Las vitaminas son esenciales: la A, por ejemplo, es eficaz antiarrugas y uno de los pocos activos capaces de contrarrestar los efectos del Sol sobre la piel; la C y E son poderosos antioxidantes (capaz de combatir los radicales libres), pero su característica principal es su capacidad de devolver la luminosidad al cutis apagado; la vitamina F se usa en los productos para pieles sensibles, pues la fortalece, mientras que la H estimula la producción natural de ácidos grasos, contribuyendo a dar lustre a epidermis, cabello y uñas, por lo que se incluye en tratamientos para piel seca.
Otro conjunto de vitaminas importante para la piel es el complejo B, vitales para la producción de proteínas que promueven la regeneración celular.
Tome en cuenta la importancia que tiene el germen de trigo en las cremas hidratantes, ya que colabora en la retención de agua en la piel y mantiene estable el nivel de pH (cubierta ácida natural que protege contra gérmenes, bacterias y contaminación).
Alimentación
Una piel sana será la respuesta a una alimentación sana, es decir, la que sea rica en proteínas, verduras y frutas frescas, y que contenga leche y sus derivados, huevos, cereales integrales y legumbres. Es bueno incluir todos los días una ensalada de verduras crudas, acompañada de aceite de oliva y jugo de limón.
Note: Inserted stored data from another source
(* ===== verification/Programs.v ===== *)
(** * The small user programs: cat, wc, echo, ls, rm, mkdir, ln, kill, init and others

    [Module Programs] translates the programs as interaction trees: a system call is an
    event, the loops are [ITree.iter], and [exit] ends the tree with [None].  [printf] is
    the text of [Printf.printf], written byte by byte as [putc] does.

    The events are given a meaning by [handle], a kernel with named files, descriptors with
    the bytes still to be read, and two output channels; a [read] delivers as many bytes as
    an arbitrary sequence of sizes says.  [cat_copies]: cat writes the contents of its files
    in order.  [wc_counts]: wc prints the numbers of lines, words and bytes of each file,
    however the reads cut it into pieces. *)

From S2P Require Import Prelude CString Printf Fs.
From ITree Require Import ITree ITreeFacts Events.State Events.StateFacts.

Module Programs.

(** ** System calls *)

(** The fields of [struct stat] the programs use. *)
Record ustat := mkUstat { us_type : Z; us_ino : Z; us_size : Z }.

Variant sysE : Type -> Type :=
| Read (fd n : Z) : sysE (Z * list Z)
| Write (fd : Z) (bs : list Z) : sysE Z
| Open (path : list Z) (mode : Z) : sysE Z
| Close (fd : Z) : sysE Z
| Fstat (fd : Z) : sysE (option ustat)
| Unlink (path : list Z) : sysE Z
| Link (old new : list Z) : sysE Z
| Mkdir (path : list Z) : sysE Z
| Mknod (path : list Z) (major minor : Z) : sysE Z
| Dup (fd : Z) : sysE Z
| Fork : sysE Z
| Exec (path : list Z) (argv : list (list Z)) : sysE Z
| Wait : sysE Z
| Kill (pid : Z) : sysE Z
| Sleep (n : Z) : sysE Z
| Random : sysE Z
| RandomSet (z : Z) : sysE Z
| ChangeSeed (i z : Z) : sysE Z
| ActualSeed (i : Z) : sysE Z.

(** A program that returns a value or has called [exit]. *)
Definition prog (A : Type) : Type := itree sysE (option A).
Definition done {A} (a : A) : prog A := Ret (Some a).
Definition exit {A} : prog A := Ret None.
Definition call {A} (e : sysE A) : prog A := ITree.bind (ITree.trigger e) done.
Definition andthen {A B} (m : prog A) (k : A -> prog B) : prog B :=
  ITree.bind m (fun o => match o with Some a => k a | None => exit end).
Notation "'let!' x := m 'in' k" := (andthen m (fun x => k)) (at level 200, x pattern, m at level 200, k at level 200).
Notation "m >> k" := (andthen m (fun _ => k)) (at level 60, right associativity).
(** [while]: the body returns [Some] of the result to leave the loop. *)
Definition loop {A} (body : prog (option A)) : prog A :=
  ITree.iter (fun _ : unit => ITree.bind body (fun o =>
    match o with None => Ret (inr None) | Some None => Ret (inl tt) | Some (Some a) => Ret (inr (Some a)) end)) tt.

(** An argument of [printf]. *)
Inductive arg := AInt (z : Z) | AStr (s : list Z).
Definition arg_word (args : list arg) (i : nat) : Z :=
  match args !! i with Some (AInt z) => z | Some (AStr _) => Z.of_nat i + 1 | None => 0 end.
Definition arg_string (args : list arg) (p : Z) : list Z :=
  match args !! Z.to_nat (p - 1) with Some (AStr s) => s | _ => [] end.
Definition text (fmt : list Z) (args : list arg) : list Z := Printf.printf (arg_string args) (arg_word args) fmt.

Fixpoint puts (fd : Z) (bs : list Z) : prog unit :=
  match bs with
  | [] => done tt
  | c :: bs' => call (Write fd [c]) >> puts fd bs'
  end.
Definition printf (fd : Z) (fmt : list Z) (args : list arg) : prog unit := puts fd (text fmt args).

(** A line end in a format. *)
Definition nl : list Z := [10].

(** ** cat.c *)

(** The buffer holds what [read] has delivered. *)
Definition cat (fd : Z) : prog unit :=
  let! n := loop (let! r := call (Read fd 512) in
                  if 0 <? fst r then call (Write 1 (snd r)) >> done None else done (Some (fst r))) in
  if n <? 0 then printf 1 (bytes "cat: read error" ++ nl) [] >> exit else done tt.

Fixpoint cat_files (argv : list (list Z)) : prog unit :=
  match argv with
  | [] => exit
  | a :: argv' =>
      let! fd := call (Open a 0) in
      if fd <? 0 then printf 1 (bytes "cat: cannot open %s" ++ nl) [AStr a] >> exit
      else cat fd >> call (Close fd) >> cat_files argv'
  end.

Definition cat_main (argv : list (list Z)) : prog unit :=
  if (length argv <=? 1)%nat then cat 0 >> exit else cat_files (tail argv).

(** ** wc.c *)

Record counts := mkCounts { c_l : Z; c_w : Z; c_c : Z; inword : bool }.

Definition wc_byte (s : counts) (b : Z) : counts :=
  let c := s32 (c_c s + 1) in
  let l := if b =? 10 then s32 (c_l s + 1) else c_l s in
  match Str.strchr ([32; 13; 9; 10; 11; 0]) b with
  | Some _ => mkCounts l (c_w s) c false
  | None => if inword s then mkCounts l (c_w s) c true else mkCounts l (s32 (c_w s + 1)) c true
  end.

(** The loop over [read]; the result is the last value of [n] and the counts. *)
Definition wc_loop (fd : Z) (s : counts) : prog (Z * counts) :=
  ITree.iter (fun s => ITree.bind (call (Read fd 512)) (fun o =>
    match o with
    | None => Ret (inr None)
    | Some r => if 0 <? fst r then Ret (inl (foldl wc_byte s (snd r))) else Ret (inr (Some (fst r, s)))
    end)) s.

Definition wc_format : list Z := bytes "%d %d %d %s" ++ nl.
Lemma listeners_sequential_quiet body : forall open rest,
  Forall quiet body ->
  listeners_sequential open (body ++ rest) = listeners_sequential open rest.
Proof.
  induction body as [|e body IH]; intros open rest H; [reflexivity|].
  inversion H as [|? ? He Hb]; subst. cbn [app].
  destruct e; cbn in He; try contradiction; cbn; apply IH; exact Hb.
Qed.

Lemma listeners_sequential_silent evs : forall open,
  listeners_sequential open (silent evs) = listeners_sequential open evs.
Proof.
  induction evs as [|e evs IH]; intros open; [reflexivity|].
  destruct e; cbn; rewrite ?IH; reflexivity.
Qed.

Lemma on_port_silent port evs :
  Forall (on_port port) (silent evs) -> Forall (on_port port) evs.
Proof.
  induction evs as [|e evs IH]; intros H; [constructor|].
  destruct e; cbn in H; try (inversion H; subst; constructor; auto);
    constructor; cbn; auto.
Qed.

Lemma silent_phase_events evs : Forall phase_event evs -> silent evs = evs.
Proof.
  induction 1 as [|e evs He _ IH]; [reflexivity|].
  destruct e; cbn in He; try contradiction; cbn; f_equal; exact IH.
Qed.

Lemma phase_event_not_deletion evs :
  Forall phase_event evs -> Forall (fun e => is_deletion e = false) evs.
Proof.
  apply Forall_impl. intros e He. destruct e; cbn in He; try contradiction; reflexivity.
Qed.

Ltac forall_events :=
  repeat first
    [ assumption | apply Forall_nil | apply Forall_app; split
    | apply Forall_cons; [first [exact I | reflexivity]|] ].

(** The events of the upload phase: nothing when the socket cannot be
    bound; otherwise the listening socket, the accept loop, and the close
    of the socket unless the loop blocks for ever. *)
Lemma accept_upload_events port bind_error ups s :
  let r := accept_upload port bind_error ups s in
  Forall phase_event (events r)
  /\ Forall (on_port port) (events r)
  /\ listeners_sequential false (events r) = true
  /\ forall rest,
       result r <> Hangs ->
       listeners_sequential false (events r ++ rest) = listeners_sequential false rest.
Proof.
  cbn zeta. rewrite accept_upload_run.
  destruct bind_error as [e|].
  - cbn. repeat split; constructor.
  - cbn zeta.
    destruct (accept_loop_spec ups (set_size 0 s)) as (H1 & _ & _).
    assert (Hp : Forall phase_event (events (accept_loop ups (set_size 0 s))))
      by (eapply Forall_impl; [apply upload_event_phase_event | exact H1]).
    assert (Hq : Forall quiet (events (accept_loop ups (set_size 0 s))))
      by (eapply Forall_impl; [apply upload_event_quiet | exact H1]).
    assert (Ho : Forall (on_port port) (events (accept_loop ups (set_size 0 s)))).
    { eapply Forall_impl; [|exact Hq]. intros e He. destruct e; cbn in *; tauto. }
    destruct (result (accept_loop ups (set_size 0 s))) as [[]|e|]; cbn [result events];
      (split; [forall_events | split; [forall_events | split]]);
      try (intros rest Hr); try congruence;
      cbn [app listeners_sequential negb andb];
      rewrite <- ?app_assoc, ?listeners_sequential_quiet by exact Hq;
      try reflexivity.
    rewrite <- (app_nil_r (events _)), listeners_sequential_quiet by exact Hq.
    reflexivity.
Qed.
Lemma runs_close_context (proj : LiveClient -> option nat) :
  runs (f <- field proj ;;
        b <- gets browser ;;
        match f with
        | Some id => when (ctx_not_closed b id) (tryCatch (ctx_close id) (fun _ => ret tt))
        | None => ret tt
        end)
       (fun s => mkMachine
                   (set_contexts (closeCtx (proj (this s)) (contexts (browser s))) (browser s))
                   (this s) (calls s)).
Proof.
  intros s. unfold field, bind, gets.
  destruct (proj (this s)) as [id|]; [|destruct s as [[] ? ?]; reflexivity].
  unfold ctx_not_closed, when, tryCatch, ctx_close, bind, gets, closeCtx.
  destruct (contexts (browser s) !! id) as [c|] eqn:E.
  - destruct (ContextState_eqb (ctx_state c) closed) eqn:Ec; cbn.
    + rewrite (with_closed_fixed _ _ _ E Ec). destruct s as [[] ? ?]; reflexivity.
    + rewrite E, Ec. reflexivity.
  - cbn. rewrite E. cbn. rewrite alter_fixed.
    + destruct s as [[] ? ?]; reflexivity.
    + intros x Hx. rewrite E in Hx. discriminate.
Qed.

Lemma runs_onThis (f : LiveClient -> LiveClient) :
  runs (onThis f) (fun s => mkMachine (browser s) (f (this s)) (calls s)).
Proof. intros s. reflexivity. Qed.

(** Reduce projections and field updates on explicit records only. *)
Ltac records :=
  cbn [browser this calls
       contexts tracks sources nodes sessions promises micRequests env
       set_contexts set_tracks set_sources set_nodes set_sessions set_promises
       set_micRequests
       inputAudioContext outputAudioContext nextStartTime stream sessionPromise
       scriptProcessor sourceNode isConnected audioQueue
       set_inputAudioContext set_outputAudioContext set_nextStartTime set_stream
       set_sessionPromise set_scriptProcessor set_sourceNode set_isConnected
       set_audioQueue onSources onTracks released fst snd].

Tactic Notation "records" "in" hyp(H) :=
  cbn [browser this calls
       contexts tracks sources nodes sessions promises micRequests env
       set_contexts set_tracks set_sources set_nodes set_sessions set_promises
       set_micRequests
       inputAudioContext outputAudioContext nextStartTime stream sessionPromise
       scriptProcessor sourceNode isConnected audioQueue
       set_inputAudioContext set_outputAudioContext set_nextStartTime set_stream
       set_sessionPromise set_scriptProcessor set_sourceNode set_isConnected
       set_audioQueue onSources onTracks released fst snd] in H.

(** Run the first computation of a sequence with its [runs] lemma. *)
Ltac phase L := unfold bind at 1; rewrite L; records.

Lemma disconnect_runs : runs disconnect disconnected.
Proof.
  intros [[] [] ?]. unfold disconnect, disconnected. records.
  phase runs_stopQueued.
  phase runs_onThis.
  phase runs_release_sourceNode.
  phase runs_release_scriptProcessor.
  phase runs_release_stream.
  phase runs_release_session.
  phase (runs_close_context inputAudioContext).
  phase runs_onThis.
  phase (runs_close_context outputAudioContext).
  phase runs_onThis.
  rewrite runs_onThis. reflexivity.
Qed.

Lemma discNode_hit (l : list AudioNode) (n : nat) (node : AudioNode) :
  discNode (Some n) l !! n = Some node -> node_connections node = 0.
Proof.
  cbn. rewrite list_lookup_alter_eq. destruct (l !! n); [|discriminate].
  intros H. inversion H. reflexivity.
Qed.

Lemma discNode_keeps (f : option nat) (l : list AudioNode) (n : nat) (node : AudioNode) :
  (forall x, l !! n = Some x -> node_connections x = 0) ->
  discNode f l !! n = Some node -> node_connections node = 0.
Proof.
  intros Hl. destruct f as [m|]; [|apply Hl].
  destruct (decide (m = n)) as [->|Hne]; [apply discNode_hit|].
  cbn. rewrite list_lookup_alter_ne by exact Hne. apply Hl.
Qed.

Lemma closeCtx_hit (l : list AudioContext) (id : nat) (ctx : AudioContext) :
  closeCtx (Some id) l !! id = Some ctx -> ctx_state ctx = closed.
Proof.
  cbn. rewrite list_lookup_alter_eq. destruct (l !! id); [|discriminate].
  intros H. inversion H. reflexivity.
Qed.

Lemma closeCtx_keeps (f : option nat) (l : list AudioContext) (id : nat)
      (ctx : AudioContext) :
  (forall x, l !! id = Some x -> ctx_state x = closed) ->
  closeCtx f l !! id = Some ctx -> ctx_state ctx = closed.
Proof.
  intros Hl. destruct f as [m|]; [|apply Hl].
  destruct (decide (m = id)) as [->|Hne]; [apply closeCtx_hit|].
  cbn. rewrite list_lookup_alter_ne by exact Hne. apply Hl.
Qed.

Lemma disconnect_again (s : Machine) : disconnected (disconnected s) = disconnected s.
Proof. destruct s as [[] [] ?]. reflexivity. Qed.

(** What [disconnected] has released. *)
Lemma disconnected_releases (s : Machine) :
  (forall id src, id ∈ audioQueue (this s) ->
     sources (browser (disconnected s)) !! id = Some src -> audible src = false)
  /\ (forall n node, sourceNode (this s) = Some n \/ scriptProcessor (this s) = Some n ->
        nodes (browser (disconnected s)) !! n = Some node -> node_connections node = 0)
  /\ (forall st id t, stream (this s) = Some st -> id ∈ getTracks st ->
        tracks (browser (disconnected s)) !! id = Some t -> track_ended t = true)
  /\ (forall p sid session, sessionPromise (this s) = Some p ->
        promises (browser s) !! p = Some (fulfilled sid) ->
        sessions (browser (disconnected s)) !! sid = Some session ->
        session_closed session = true)
  /\ (forall id ctx,
        inputAudioContext (this s) = Some id \/ outputAudioContext (this s) = Some id ->
        contexts (browser (disconnected s)) !! id = Some ctx -> ctx_state ctx = closed).
Proof.
  split; [|split; [|split; [|split]]].
  - intros id src Hin Hsrc. unfold disconnected in Hsrc. records in Hsrc.
    rewrite alterAll_lookup in Hsrc by apply stopIfStarted_idem.
    rewrite bool_decide_eq_true_2 in Hsrc by assumption.
    destruct (sources (browser s) !! id) as [x|]; [|discriminate].
    inversion Hsrc. apply stopIfStarted_silent.
  - intros n node Hn Hnode. unfold disconnected in Hnode. records in Hnode.
    destruct Hn as [Hn|Hn]; rewrite Hn in Hnode.
    + revert Hnode. apply discNode_keeps. intros x. apply discNode_hit.
    + exact (discNode_hit _ _ _ Hnode).
  - intros st id t Hst Hin Ht. unfold disconnected in Ht. records in Ht.
    rewrite Hst in Ht. unfold stopTracks in Ht.
    rewrite alterAll_lookup in Ht by apply with_ended_idem.
    rewrite bool_decide_eq_true_2 in Ht by assumption.
    destruct (_ !! id); [|discriminate]. inversion Ht. reflexivity.
  - intros p sid session Hp Hsettled Hsession.
    unfold disconnected in Hsession. records in Hsession.
    rewrite Hp in Hsession. unfold closeSettled in Hsession.
    rewrite Hsettled in Hsession. rewrite list_lookup_alter_eq in Hsession.
    destruct (_ !! sid); [|discriminate]. inversion Hsession. reflexivity.
  - intros id ctx Hid Hctx. unfold disconnected in Hctx. records in Hctx.
    destruct Hid as [Hid|Hid]; rewrite Hid in Hctx.
    + revert Hctx. apply closeCtx_keeps. intros x. apply closeCtx_hit.
    + exact (closeCtx_hit _ _ _ Hctx).
Qed.
(** X6.  With a generator that keeps [random(0, 100)] in [0, 100):
    after [randomize_map] every cell is 0 or 1; a density of 0 or less
    leaves the map empty; a density of 100 or more leaves a wall in every
    cell but the player's. *)
Theorem randomize_map_density_extremes (P : platform) (A : core)
    (density : Z) (s : sketch) :
  random_in_range A ->
  shaped (my_map (globals s)) ->
  in_map (to_int P (player_x (globals s))) (to_int P (player_y (globals s)))
    = true ->
  exists s',
    randomize_map P A density s = Some s' /\
    (forall x y, in_map x y = true ->
       cell (my_map (globals s')) x y = 0 \/
       cell (my_map (globals s')) x y = 1) /\
    (density <= 0 -> my_map (globals s') = Ref.empty_map) /\
    (100 <= density ->
     forall x y, in_map x y = true ->
       cell (my_map (globals s')) x y =
         if (x =? to_int P (player_x (globals s))) &&
            (y =? to_int P (player_y (globals s)))
         then 0 else 1).
Proof.
  intros Hr Hs Hp.
  destruct (randomize_map_spec P A density s Hs Hp)
    as (s' & E & Hw & Hs' & Hc).
  exists s'. split; [exact E|]. split; [|split].
  - intros x y Hxy. rewrite (Hc x y Hxy). unfold generated_cell.
    destruct (_ && _); [now left|]. destruct (_ <? _); auto.
  - intros Hd. apply shaped_zero; [exact Hs'|]. intros x y Hxy.
    rewrite (Hc x y Hxy). unfold generated_cell.
    destruct (_ && _); [reflexivity|].
    pose proof (Hr (random_calls s + cell_rank x y)%nat 0 100 ltac:(lia)).
    destruct (Z.ltb_spec (random A (random_calls s + cell_rank x y) 0 100)
                density); [lia|reflexivity].
  - intros Hd x y Hxy. rewrite (Hc x y Hxy). unfold generated_cell.
    destruct (_ && _); [reflexivity|].
    pose proof (Hr (random_calls s + cell_rank x y)%nat 0 100 ltac:(lia)).
    destruct (Z.ltb_spec (random A (random_calls s + cell_rank x y) 0 100)
                density); [reflexivity|lia].
Qed.

(** X7.  [generate_wall_textures] returns after 180 calls [random(0, 100)],
    one per entry in the order texture, row, column; entry (i, x, y) is 1
    when its number is below 5 i and 0 otherwise, and nothing but the
    textures and the generator changes.  With a generator that keeps
    [random(0, 100)] in [0, 100), texture 0 is all 0. *)
Theorem generate_wall_textures_entries (A : core) (s : sketch) :
  exists s',
    generate_wall_textures A s = Some s' /\
    s' = retextured (wall_textures (globals s')) (random_calls s + 180) s /\
    (forall i x y,
       wall_textures (globals s') i x y =
         if in_textures i x y
         then if random A (random_calls s + texture_rank i x y) 0 100 <? i * 5
              then 1 else 0
         else wall_textures (globals s) i x y) /\
    (random_in_range A ->
     forall x y, in_textures 0 x y = true ->
                 wall_textures (globals s') 0 x y = 0).
Proof.
  destruct (generate_wall_textures_spec A s) as (s' & E & Hw & Ht).
  exists s'. split; [exact E|]. split; [exact Hw|]. split; [exact Ht|].
  intros Hr x y Hin. rewrite Ht, Hin. unfold generated_texel.
  pose proof (Hr (random_calls s + texture_rank 0 x y)%nat 0 100 ltac:(lia)).
  destruct (Z.ltb_spec (random A (random_calls s + texture_rank 0 x y) 0 100)
              (0 * 5)); [lia|reflexivity].
Qed.

(** X15.  [print_map] returns having completed MAP_Y_DIM lines on
    [Serial], one per row: a full stop for a cell that holds 0, the number
    [Serial.print] writes otherwise; every subscript it uses lies inside
    the array and nothing but [Serial] changes. *)
Theorem print_map_lines (P : platform) (A : core) (s : sketch) :
  exists rd,
    print_map P A s =
      Some (written EmptyString
              (map_text A (my_map (globals s)) (line s)
                 ++ serial (globals s))
              (rd ++ map_reads (globals s)) s) /\
    Forall (fun ij => in_map (fst ij) (snd ij) = true) rd /\
    Z.of_nat (List.length (map_text A (my_map (globals s)) (line s)))
      = MAP_Y_DIM.
Proof.
  destruct (print_map_spec P A s) as (rd & E & Hrd).
  exists rd. split; [exact E|]. split; [exact Hrd|]. reflexivity.
Qed.

(** ** Properties of the drawing *)

Lemma sliver_pixels_length (t : Z -> Z -> Z -> Z) (x : Z) (k : nat) :
  (1 <= k)%nat -> List.length (sliver_pixels t x k) = (2 * k + 1)%nat.
Proof.
  intros Hk. unfold sliver_pixels, zrange.
  rewrite length_app, length_rev, !length_map, length_seq. cbn. lia.
Qed.

(** X8.  At each wall height 2k the scan can pass, k from 1 to 32,
    [render_sliver] returns having drawn 2k + 1 pixels, all in column x:
    the rows 32 - k and 32 + k in white, then the rows between them from
    the top down, each with the colour of the entry (x % 3, y % 3) of
    texture min(19, floor(5k / 8)); nothing but the display changes.  The
    lower end is on row 32 + k, which for the full height is row 64, one
    below the last row of the screen. *)
Theorem render_sliver_draws_sliver (P : platform) (x : Z) (c : f32)
    (w : world) (k : nat) :
  (1 <= k <= FULL_SCAN)%nat ->
  render_sliver P x (hgt k) c w =
    Some (set_display (sliver_pixels (wall_textures w) x k ++ display w) w) /\
  List.length (sliver_pixels (wall_textures w) x k) = (2 * k + 1)%nat /\
  Forall (fun p => fst (fst p) = x /\
                   screen_height / 2 - Z.of_nat k <= snd (fst p)
                     <= screen_height / 2 + Z.of_nat k)
         (sliver_pixels (wall_textures w) x k) /\
  In (x, screen_height / 2 + Z.of_nat k, true)
     (sliver_pixels (wall_textures w) x k).
Proof.
  intros Hk. split; [now apply render_sliver_pixels|].
  split; [apply sliver_pixels_length; lia|]. split.
  - unfold sliver_pixels. apply Forall_app. split.
    + apply Forall_rev, Forall_map, Forall_forall. intros y Hy.
      apply zrange_iff in Hy. cbn [fst snd]. lia.
    + repeat constructor; cbn [fst snd]; lia.
  - unfold sliver_pixels. apply in_or_app. right. now left.
Qed.

(** X9.  [ray_cast] returns, and what it has drawn is, column after
    column, the sliver of each column whose scan hit, at the height the
    scan reports, and nothing for a column that did not hit.  Every pixel
    is in a column of the screen, on a row between 0 and SCREEN_HEIGHT
    inclusive.  [ray_cast] writes nothing on [Serial] and sounds no
    tone. *)
Theorem ray_cast_picture (P : platform) (w : world) :
  exists w' cs,
    ray_cast P w = Some (w', cs) /\
    display w' =
      flat_map (column_pixels (wall_textures w)) (rev cs) ++ display w /\
    Forall near_screen
      (flat_map (column_pixels (wall_textures w)) (rev cs)) /\
    serial w' = serial w /\ tones w' = tones w.
Proof.
  destruct (ray_cast_returns P w) as (w' & cs & E & _ & _ & Hi & Hc).
  exists w', cs. split; [exact E|].
  unfold ray_cast in E. apply cast_columns_pixels in E as (Hd & Hser & Hton & _).
  split; [exact Hd|]. split; [|split; assumption].
  - apply Forall_flat_map, Forall_forall. intros [x c] Hin.
    apply in_rev in Hin. apply In_nth_error in Hin as [j Hj].
    assert (Hx : nth_error (map fst cs) j = Some x)
      by (rewrite nth_error_map, Hj; reflexivity).
    assert (Hs : nth_error (map snd cs) j = Some c)
      by (rewrite nth_error_map, Hj; reflexivity).
    rewrite Hi, nth_error_map in Hx.
    destruct (nth_error (seq 0 (Z.to_nat NUM_SLIVERS)) j) as [a|] eqn:Ea;
      [|discriminate].
    injection Hx as <-. apply nth_error_In, in_seq in Ea.
    unfold column_pixels. cbn [fst snd].
    destruct (column_post_height P w _ c (Hc j c Hs))
      as [(Hh & k & Hk & Hw & _)|(Hh & _)]; rewrite Hh; [|constructor].
    rewrite Hw, height_index_hgt by lia.
    apply sliver_pixels_near; [exact Hk|].
    unfold NUM_SLIVERS, screen_width, SCREEN_WIDTH in *. lia.
Qed.

(** X21.  [ray_cast] calls [randomSeed] once for each column whose scan
    hit and not otherwise: after it the generator has been reseeded as
    many times as there are columns with a hit, of the NUM_SLIVERS
    columns scanned. *)
Theorem ray_cast_reseeds_per_hit (P : platform) (w : world) :
  exists w' cs,
    ray_cast P w = Some (w', cs) /\
    Z.of_nat (List.length cs) = NUM_SLIVERS /\
    List.length (seeds w') =
      (List.length (filter (fun ic => col_hit (snd ic)) cs)
       + List.length (seeds w))%nat.
Proof.
  destruct (ray_cast_returns P w) as (w' & cs & E & _ & _ & Hi & _).
  exists w', cs. split; [exact E|]. split.
  - rewrite <- (length_map fst), Hi, length_map, length_seq.
    reflexivity.
  - unfold ray_cast in E. now apply cast_columns_pixels in E.
Qed.

Lemma rect_pixels_length (c x1 y1 x2 y2 : Z) :
  List.length (rect_pixels c x1 y1 x2 y2) =
    (Z.to_nat (x2 - x1) * Z.to_nat (y2 - y1))%nat.
Proof.
  unfold rect_pixels.
  induction (rev (zrange y1 (Z.to_nat (y2 - y1)))) as [|y l IH] eqn:E in |- *.
  - cbn.
    assert (H : List.length (rev (zrange y1 (Z.to_nat (y2 - y1)))) = 0%nat)
      by (now rewrite E).
    unfold zrange in H. rewrite length_rev, length_map, length_seq in H.
    rewrite H. lia.
  - clear IH.
    assert (G : forall l : list Z,
              List.length
                (flat_map (fun y => flat_map (fun x => [(x, y, c >? 0)])
                                     (rev (zrange x1 (Z.to_nat (x2 - x1)))))
                          l)
              = (Z.to_nat (x2 - x1) * List.length l)%nat).
    { induction l0 as [|a l0 IH0]; cbn [flat_map List.length]; [lia|].
      rewrite length_app, IH0, flat_map_singleton, length_map, length_rev.
      unfold zrange. rewrite length_map, length_seq. lia. }
    rewrite G, <- E. unfold zrange.
    now rewrite length_rev, length_map, length_seq.
Qed.
Lemma leb_trans a b c : leb a b = true → leb b c = true → leb a c = true.
Proof.
  intros Hab Hbc. unfold leb. destruct (ltb c a) eqn:E; [|done].
  pose proof (ltb_leb_trans _ _ _ E Hab) as H.
  unfold leb in Hbc. by rewrite H in Hbc.
Qed.

Lemma leb_refl a : leb a a = true.
Proof.
  unfold leb, ltb, compare.
  assert (∀ l, lex_compare l l = Eq) as ->; [|done].
  induction l as [|x l IH]; simpl; [done|]. by rewrite Z.compare_refl.
Qed.

(** A monitor that saw [cur >= trig] with [cur <= now] cannot exist
    while [now < trig]. *)
Lemma not_yet_due cur trig t :
  geb cur trig = true → leb cur t = true → ltb t trig = true → False.
Proof.
  intros Hge Hle Hlt. unfold geb in Hge.
  assert (leb trig cur = true) as Hle' by done.
  pose proof (ltb_leb_trans _ _ _ Hlt Hle') as H.
  unfold leb in Hle. by rewrite H in Hle.
Qed.

(** ** Facts about loading and edit mode *)

Lemma editing_Some e k : editing e = Some k → e = AttrId k.
Proof.
  destruct e as [| |k']; simpl; try done. by case_decide; intros [= ->].
Qed.

Lemma load_one_threads s d s' th :
  load_one s d = Some s' → th ∈ threads s' → th ∈ threads s ∨ m_pc th = MLoopTest.
Proof.
  intros (trig & active & _ & _ & ->)%load_one_spec.
  destruct active; unfold start_monitor, store_new; proj_simpl; [|by left].
  intros [Hth| ->%list_elem_of_singleton]%elem_of_app; [by left|by right].
Qed.

Lemma load_all_threads s ds th :
  th ∈ threads (load_all s ds) → th ∈ threads s ∨ m_pc th = MLoopTest.
Proof.
  revert s. induction ds as [|d ds IH]; intros s; simpl; [by left|].
  destruct (load_one s d) as [s'|] eqn:E; [|by left].
  intros [Hth|Hpc]%IH; [|by right]. by eapply load_one_threads.
Qed.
Si se come carne, lo recomendable es que esté bien cocida y sin exceso de grasa; tampoco son convenientes las comidas muy condimentadas, los azúcares y harinas refinadas, hidratos de carbono, embutidos grasos, ni alimentos en conserva, comidas rápidas, bebidas azucaradas y otros productos alimenticios que contengan gran cantidad de aditivos químicos.
Aguas con el Sol
Después de seguir estas indicaciones usted está casi lista, sólo falta un paso igualmente importante: hacerle frente al "astro rey". Tome en cuenta que todos los tipos de piel se ven afectados por el abuso en la exposición solar, y que aun las personas morenas deben usar protección solar.
Hasta hace 20 años se pensaba que sólo los bebés debían protegerse de los embates del Sol, por lo que se evitaba exponerlos a sus rayos al mediodía y se recomendaba la aplicación de protectores solares en crema. Hoy se sabe que toda la población puede sufrir daños, por lo que se han establecido indicaciones universales, entre las que sobresalen las siguientes:
- Aplicar protector solar 20 minutos antes de exponerse al Sol.
- Brindar atención especial a nariz, frente, cuello, hombros y mejillas, así como la parte posterior de las orejas, áreas con mayor riesgo por ser las más expuestas.
- Es muy recomendable renovar el protector cada dos horas.
- Si está en playa o alberca, aplique el producto inmediatamente después de salir del agua, a menos que vaya a lavar su piel.
- Usar siempre sombrero y anteojos protegerá a los párpados, piel más fina de todo el cuerpo.
- Aparentemente en los días nublados el Sol no quema, pero en realidad sí lo hace, por lo tanto se debe usar la misma protección solar que en un día radiante.
- Evitar el Sol entre las 11:00 am y las 3:00 pm.
Aun y cuando no contemple exponerse al Sol durante varios días, debe aplicarse cremas hidratantes que brinden humedad natural a su epidermis. Finalmente, sepa usted que tabaco, alcohol y desvelos son enemigos de la piel, pues aceleran los procesos de envejecimiento de las células, haciéndolas más vulnerables.
Ahora sí, todo está listo para que su piel luzca radiante y enfrente este verano con plena confianza.